(What needs to be done):
Find the line with "Section Throughput." and the line with "In_run_turn_unsupported in Hin." in the entries below; output exactly those two lines, every line between them, and no others.

(Supplied data):
Lemma selection_deterministic_witness :
  exists b,
    res (select nat aligned_in_main scenario_buffers counting_ops 0%nat) = Normal b /\
    res (select nat aligned_in_main scenario_buffers counting_ops 7%nat) = Normal b.
Proof.
  apply (selection_deterministic nat aligned_in_main scenario_buffers
           counting_ops (fun _ => true) scenario_elapsed 0%nat 7%nat).
  - vm_compute. repeat constructor.
  - vm_compute. repeat constructor.
Defined.

(** ** The recorded throughput *)

Lemma numXYElement_value :
  numXYElement = 4194304 /\ numScaleBiasMeanVarElement = 256 /\
  num_bytes = 33558528.
Proof. repeat split. Qed.

Section Throughput.
Context {World : Type}.
Implicit Types (ops : list (DeviceOp World)) (w : World) (b : Best).

Lemma profile_loop_perf_logged al m ops : forall pre i b w k a cfg t,
  length pre = i ->
  In (ERun Profiling k a cfg (Elapsed t))
     (trace (profile_loop World al m i ops b w)) ->
  exists op, (pre ++ ops) !! k = Some op /\
    In (EOut (LPerf t (gb_per_sec_of num_bytes t) (GetTypeString op)))
       (trace (profile_loop World al m i ops b w)).
Proof.
  induction ops as [|op ops IH]; intros pre i b w k a cfg t Hlen Hin.
  - contradiction.
  - assert (Hop : (pre ++ op :: ops) !! i = Some op).
    { rewrite <- Hlen. rewrite list_lookup_middle; reflexivity. }
    assert (Hpre : pre ++ op :: ops = (pre ++ [op]) ++ ops)
      by now rewrite <- app_assoc.
    assert (Hlen' : length (pre ++ [op]) = S i)
      by (rewrite length_app; simpl; lia).
    loop_step op w.
    + apply in_app_iff in Hin as [Hin|Hin].
      * apply In_run_turn_profiled in Hin as (-> & _ & _ & Ht).
        injection Ht as ->. exists op. split; [exact Hop|].
        apply in_app_iff. left. simpl. tauto.
      * destruct (IH (pre ++ [op]) _ _ _ _ _ _ _ Hlen' Hin) as (op' & H1 & H2).
        exists op'. rewrite Hpre. split; [exact H1|].
        apply in_app_iff. now right.
    + simpl in Hin. intuition discriminate.
    + apply in_app_iff in Hin as [Hin|Hin].
      * now apply In_run_turn_unsupported in Hin.
      * destruct (IH (pre ++ [op]) _ _ _ _ _ _ _ Hlen' Hin) as (op' & H1 & H2).
        exists op'. rewrite Hpre. split; [exact H1|].
        apply in_app_iff. now right.
Qed.
End Throughput.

(Answer to the exercise):
Section Throughput.
Context {World : Type}.
Implicit Types (ops : list (DeviceOp World)) (w : World) (b : Best).

Lemma profile_loop_perf_logged al m ops : forall pre i b w k a cfg t,
  length pre = i ->
  In (ERun Profiling k a cfg (Elapsed t))
     (trace (profile_loop World al m i ops b w)) ->
  exists op, (pre ++ ops) !! k = Some op /\
    In (EOut (LPerf t (gb_per_sec_of num_bytes t) (GetTypeString op)))
       (trace (profile_loop World al m i ops b w)).
Proof.
  induction ops as [|op ops IH]; intros pre i b w k a cfg t Hlen Hin.
  - contradiction.
  - assert (Hop : (pre ++ op :: ops) !! i = Some op).
    { rewrite <- Hlen. rewrite list_lookup_middle; reflexivity. }
    assert (Hpre : pre ++ op :: ops = (pre ++ [op]) ++ ops)
      by now rewrite <- app_assoc.
    assert (Hlen' : length (pre ++ [op]) = S i)
      by (rewrite length_app; simpl; lia).
    loop_step op w.
    + apply in_app_iff in Hin as [Hin|Hin].
      * apply In_run_turn_profiled in Hin as (-> & _ & _ & Ht).
        injection Ht as ->. exists op. split; [exact Hop|].
        apply in_app_iff. left. simpl. tauto.
      * destruct (IH (pre ++ [op]) _ _ _ _ _ _ _ Hlen' Hin) as (op' & H1 & H2).
        exists op'. rewrite Hpre. split; [exact H1|].
        apply in_app_iff. now right.
    + simpl in Hin. intuition discriminate.
    + apply in_app_iff in Hin as [Hin|Hin].
      * now apply In_run_turn_unsupported in Hin.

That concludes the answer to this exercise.